One of the companies' few setbacks was at Ide Hill, Kent, where plans for a mast weredropped after an on-site speech by a PR woman, explaining how it was needed to fill a telecommunications black hole, was interrupted - by the ringing of her mobile.

o NEW research from Sweden suggests that radiation from mobile phones can give you headaches and a burning sensation on the skin. Other researchers say it may cause brain cancer, though they have produced no direct evidence. Vodafone says that using mobiles is "absolutely safe". But there are increasing calls for prudence, though not panic.

An Australian study claims that mice contract cancer when exposed to the kind of radiation used in the phones. Research in Australia, Britain and Hawaii shows higher levels of leukaemia in people living near broadcasting towers, which emit similar radiation. Epidemiologist Dr Debbie Eklund, former director of public health for North-West Surrey says there are grounds for "serious concern".
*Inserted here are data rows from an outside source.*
Lemma run_jobs_all run e strategies :
  run.(schedule) ≡ₚ seq 0 (length strategies) ->
  foldl (run_job run e strategies) (replicate (length strategies) None) run.(schedule) =
  imap (fun i s => evaluateOne (run.(job_order) i) (run.(job_now) i) e s) strategies.
Proof.
  intros Hp. apply list_eq. intros i. rewrite run_jobs_lookup by apply length_replicate.
  rewrite list_lookup_imap. destruct (decide (i ∈ schedule run)) as [Hin|Hout]; [done|].
  rewrite Hp, elem_of_seq in Hout.
  rewrite (lookup_ge_None_2 strategies) by lia. cbn.
  apply lookup_ge_None_2. rewrite length_replicate. lia.
Qed.

#[export] Instance event_fits_dec e s : Decision (event_fits e s).
Proof.
  refine (match IsFullMatch (Evaluate e s) as b return IsFullMatch (Evaluate e s) = b -> _ with
          | true => fun H => left _ | false => fun H => right _ end eq_refl);
    destruct (evaluate_exact e s) as [Hiff _]; rewrite <- Hiff, H; done.
Defined.

(** A strategy the engine answers an event with. *)
Definition answers (e : MarketEvent.t) (s : Strategy.t) : Prop :=
  s.(Strategy.Active) = true /\ validateStrategy s = None /\ event_fits e s.

#[export] Instance answers_dec e s : Decision (answers e s).
Proof. unfold answers. apply _. Defined.

Lemma evaluateOne_answers order now e s :
  match evaluateOne order now e s with
  | Some m => answers e s /\ m.(RuleMatch.Strategy) = Some s /\
      m.(RuleMatch.UserID) = s.(Strategy.UserID) /\ m.(RuleMatch.EventID) = e.(MarketEvent.EventID) /\
      m.(RuleMatch.FailedConditions) = [] /\ m.(RuleMatch.PctChangeStatus) = pct_status e s
  | None => ~ answers e s
  end.
Proof.
  unfold evaluateOne, answers. destruct (evaluate_exact e s) as (Hiff & _ & _ & Hst).
  destruct (Strategy.Active s); cbn [negb]; [|by intros []].
  case_bool_decide as Hv; [by intros (_ & ? & _)|].
  destruct (IsFullMatch (Evaluate e s)) eqn:Hm; cbn [negb].
  - assert (validateStrategy s = None) as Hv' by (by destruct (validateStrategy s)).
    unfold IsFullMatch in Hm. apply bool_decide_eq_true in Hm. cbn. by rewrite <- Hiff, Hm.
  - intros (_ & _ & Hf). apply Hiff in Hf. done.
Qed.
This September the World Health Organisation begins a major study to find out what risks there are, if any - but does not expect clear results for five to 10 years. Meantime, Warwickshire College wants to play safe.

o IT'S perhaps no coincidence that it's a college. Campuses the world over are becoming more environmentally friendly as student activism has turned from red to green. More than 1,000 campuses have conducted environmental audits. Students have forced four-fifths of US universities to develop recycling programmes. Harvard has saved more than $186,000 a year by replacing throwaway cups with washable ones.

o TALKING of Harvard, I met a scientist there a couple of years ago who says the way to avoid health risks from mobile phones is to talk, literally, through your hat. The problem, says Dr Ronold (no misspelling) King, is that the aerial on conventional phones goes next to the head, attracting radiation to the brain. He wants users to wear the aerials on top of their heads - but he admits there may be some resistance to going round looking like Teletubbies. So he has designed a helmet containing the phone with a mouthpiece, and a spike on the top for the aerial. But how would commuters, already annoyed by mobile calls, react to sharing a carriage with Prussian soldiers in pinstripes?